ASSIGNED TASK | Show the lines below that contain the string "MkSeq".

(SOURCE DATA)

(* ===== verification/PageRepl.v ===== *)
(** * The page replacement simulator

    [src/Assignment3/Assignment3-2/page_replacement_simulator.c]: the four
    algorithms (OPT, FIFO, LRU, Clock) over arrays of frames, the reader of
    the input file and the program's [main].  The C functions that return -1
    for "no index" return an [option nat] here. *)

From Stdlib Require Import ZArith Lia SpecFloat.
From stdpp Require Import base numbers list option strings.
From S2P Require Import Prelude CText.

Local Open Scope nat_scope.
Local Open Scope c_scope.

Definition MAX_FRAMES : Z := 1000.

(** A frame that holds no page. *)
Definition EMPTY : Z := (-1)%Z.

(** ** [find_in_frames] *)
Fixpoint find_loop (frames : list Z) (page : Z) (i rem : nat) : run (option nat) :=
  match rem with
  | 0 => Ok None
  | S rem' =>
      x ← frames.[i];
      if decide (x = page) then Ok (Some i) else find_loop frames page (S i) rem'
  end.

Definition find_in_frames (frames : list Z) (f : nat) (page : Z) : run (option nat) :=
  find_loop frames page 0 f.

(** ** Optimal replacement *)
Module Opt.
Record state := St { frames : list Z; faults : nat; filled : nat }.

Definition init (F : nat) : state := St (replicate F EMPTY) 0 0.

(** The first [j] in [j0 ..] with [refs[j] == x]. *)
Fixpoint next_ref (refs : list Z) (x : Z) (j rem : nat) : run (option nat) :=
  match rem with
  | 0 => Ok None
  | S rem' =>
      y ← refs.[j];
      if decide (y = x) then Ok (Some j) else next_ref refs x (S j) rem'
  end.

(** The loop over the frames that chooses the victim: [found] and
    [furthest] are the variables of the same name. *)
Fixpoint select (refs fr : list Z) (k i rem : nat) (found : nat) (furthest : Z)
  : run nat :=
  match rem with
  | 0 => Ok found
  | S rem' =>
      x ← fr.[i];
      next ← next_ref refs x (k + 1) (length refs - (k + 1));
      match next with
      | None => Ok i
      | Some j =>
          if decide (furthest < Z.of_nat j)%Z
          then select refs fr k (S i) rem' i (Z.of_nat j)
          else select refs fr k (S i) rem' found furthest
      end
  end.

Definition body (F : nat) (refs : list Z) (k : nat) (s : state) : run state :=
  p ← refs.[k];
  hit_idx ← find_in_frames (frames s) F p;
  match hit_idx with
  | Some _ => Ok s
  | None =>
      if decide (filled s < F) then
        fr ← (frames s).[filled s <- p];
        Ok (St fr (S (faults s)) (S (filled s)))
      else
        found ← select refs (frames s) k 0 F 0 (-1)%Z;
        fr ← (frames s).[found <- p];
        Ok (St fr (S (faults s)) (filled s))
  end.

Definition simulate_opt (F : nat) (refs : list Z) : run nat :=
  s ← for_range (body F refs) 0 (length refs) (init F);
  Ok (faults s).
End Opt.

(** ** First in, first out *)
Module Fifo.
Record state := St { frames : list Z; faults : nat; idx : nat; filled : nat }.

Definition init (F : nat) : state := St (replicate F EMPTY) 0 0 0.

Definition body (F : nat) (refs : list Z) (t : nat) (s : state) : run state :=
  p ← refs.[t];
  hit ← find_in_frames (frames s) F p;
  match hit with
  | Some _ => Ok s
  | None =>
      if decide (filled s < F) then
        fr ← (frames s).[filled s <- p];
        Ok (St fr (S (faults s)) (idx s) (S (filled s)))
      else
        fr ← (frames s).[idx s <- p];
        Ok (St fr (S (faults s)) ((idx s + 1) mod F) (filled s))
  end.

Definition simulate_fifo (F : nat) (refs : list Z) : run nat :=
  s ← for_range (body F refs) 0 (length refs) (init F);
  Ok (faults s).
End Fifo.

(** ** Least recently used *)
Module Lru.
Record state :=
  St { frames : list Z; last : list Z; faults : nat; filled : nat }.

Definition init (F : nat) : state :=
  St (replicate F EMPTY) (replicate F (-1)%Z) 0 0.

(** [for (i = 1; i < F; i++) if (last[i] < last[victim]) victim = i;] *)
Definition victim_step (lst : list Z) (i victim : nat) : run nat :=
  a ← lst.[i];
  b ← lst.[victim];
  Ok (if decide (a < b)%Z then i else victim).

Definition lru_victim (F : nat) (lst : list Z) : run nat :=
  for_range (victim_step lst) 1 (F - 1) 0.

Definition body (F : nat) (refs : list Z) (t : nat) (s : state) : run state :=
  p ← refs.[t];
  idx ← find_in_frames (frames s) F p;
  match idx with
  | Some i =>
      lst ← (last s).[i <- Z.of_nat t];
      Ok (St (frames s) lst (faults s) (filled s))
  | None =>
      if decide (filled s < F) then
        fr ← (frames s).[filled s <- p];
        lst ← (last s).[filled s <- Z.of_nat t];
        Ok (St fr lst (S (faults s)) (S (filled s)))
      else
        victim ← lru_victim F (last s);
        fr ← (frames s).[victim <- p];
        lst ← (last s).[victim <- Z.of_nat t];
        Ok (St fr lst (S (faults s)) (filled s))
  end.

Definition simulate_lru (F : nat) (refs : list Z) : run nat :=
  s ← for_range (body F refs) 0 (length refs) (init F);
  Ok (faults s).
End Lru.

(** ** Clock (second chance) *)
Module Clock.
Record state :=
  St { frames : list Z; refb : list bool; faults : nat; hand : nat; filled : nat }.

Definition init (F : nat) : state :=
  St (replicate F EMPTY) (replicate F false) 0 0 0.

(** The [while(1)] of the replacement: frames, reference bits and hand. *)
Fixpoint sweep (fuel F : nat) (p : Z) (fr : list Z) (rb : list bool) (h : nat)
  : run (list Z * list bool * nat) :=
  match fuel with
  | 0 => NoFuel
  | S fuel' =>
      b ← rb.[h];
      if (b : bool) then
        rb' ← rb.[h <- false];
        sweep fuel' F p fr rb' ((h + 1) mod F)
      else
        fr' ← fr.[h <- p];
        rb' ← rb.[h <- true];
        Ok (fr', rb', (h + 1) mod F)
  end.

Definition body (F : nat) (refs : list Z) (t : nat) (s : state) : run state :=
  p ← refs.[t];
  idx ← find_in_frames (frames s) F p;
  match idx with
  | Some i =>
      rb ← (refb s).[i <- true];
      Ok (St (frames s) rb (faults s) (hand s) (filled s))
  | None =>
      if decide (filled s < F) then
        fr ← (frames s).[filled s <- p];
        rb ← (refb s).[filled s <- true];
        Ok (St fr rb (S (faults s)) (hand s) (S (filled s)))
      else
        '(fr, rb, h) ← sweep (F + 1) F p (frames s) (refb s) (hand s);
        Ok (St fr rb (S (faults s)) h (filled s))
  end.

Definition simulate_clock (F : nat) (refs : list Z) : run nat :=
  s ← for_range (body F refs) 0 (length refs) (init F);
  Ok (faults s).
End Clock.

(** ** Reading the input file *)

(** [seq->refs] up to [seq->n], and the allocated capacity. *)
Record RefSeq := MkSeq { refs : list Z; cap : nat }.

Definition push_ref (x : Z) (q : RefSeq) : run RefSeq :=
  let cap' := if decide (length (refs q) = cap q) then cap q * 2 else cap q in
  if decide (length (refs q) < cap') then Ok (MkSeq (refs q ++ [x]) cap') else Undef.

(** [while (fscanf(fp, "%d", &x) == 1) ...]: every round consumes at least
    one character, so the length of the text bounds the rounds. *)
Fixpoint read_refs (fuel : nat) (s : string) (q : RefSeq) : run RefSeq :=
  match fuel with
  | 0 => NoFuel
  | S fuel' =>
      r ← scan_d s;
      match r with
      | None => Ok q
      | Some (x, s') => q' ← push_ref x q; read_refs fuel' s' q'
      end
  end.

Inductive read_result :=
| ReadOk (frames : Z) (seq : RefSeq)   (** returns 0 *)
| WrongInput1                          (** no frame count: [*frames] unset *)
| WrongInput2 (frames : Z).            (** frame count out of range *)

(** [file] is the file's text, [None] when [fopen] fails: the code does not
    test for it and passes the null stream to [fscanf]. *)
Definition read_input (file : option string) : run read_result :=
  match file with
  | None => Undef
  | Some s =>
      r ← scan_d s;
      match r with
      | None => Ok WrongInput1
      | Some (frames, s') =>
          if decide (frames <= 0 \/ MAX_FRAMES < frames)%Z then Ok (WrongInput2 frames)
          else
            q ← read_refs (S (String.length s')) s' (MkSeq [] 128);
            Ok (ReadOk frames q)
      end
  end.

(** ** Results *)

(** What [print_result] prints: the title, the faults and the rate (a
    [double], shown with two decimals). *)
Record result := Result { title : string; nfaults : nat; rate : spec_float }.

Definition print_result (ttl : string) (faults total_refs : nat) : result :=
  Result ttl faults
    (if decide (total_refs = 0) then S754_zero false
     else B64.div (B64.mul (B64.of_Z (Z.of_nat faults)) (B64.of_Z 100))
            (B64.of_Z (Z.of_nat total_refs))).

(** The part of [main] after the reading, for [frames] and [sequence]. *)
Definition simulate_all (F : nat) (seq : list Z) : run (list result) :=
  o ← Opt.simulate_opt F seq;
  f ← Fifo.simulate_fifo F seq;
  l ← Lru.simulate_lru F seq;
  c ← Clock.simulate_clock F seq;
  Ok [print_result "Optimal Algorithm:" o (length seq);
      print_result "FIFO Algorithm:" f (length seq);
      print_result "LRU Algorithm:" l (length seq);
      print_result "Clock Algorithm:" c (length seq)].

(** [main]: the exit code and what is printed.  The result of [read_input] is
    not tested.  After [WrongInput1] the frame count is an uninitialised
    [int]; after [WrongInput2] the sequence is the zeroed one, and a negative
    count makes the loops over the frames empty. *)
Definition main (argc : Z) (file : option string) : run (Z * list result) :=
  if decide (argc <> 2)%Z then Ok (1%Z, [])
  else
    r ← read_input file;
    match r with
    | WrongInput1 => Undef
    | WrongInput2 frames =>
        out ← simulate_all (Z.to_nat frames) []; Ok (0%Z, out)
    | ReadOk frames q =>
        out ← simulate_all (Z.to_nat frames) (refs q); Ok (0%Z, out)
    end.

(End SOURCE DATA)

TASK RESULT |
Record RefSeq := MkSeq { refs : list Z; cap : nat }.
  if decide (length (refs q) < cap') then Ok (MkSeq (refs q ++ [x]) cap') else Undef.
            q ← read_refs (S (String.length s')) s' (MkSeq [] 128);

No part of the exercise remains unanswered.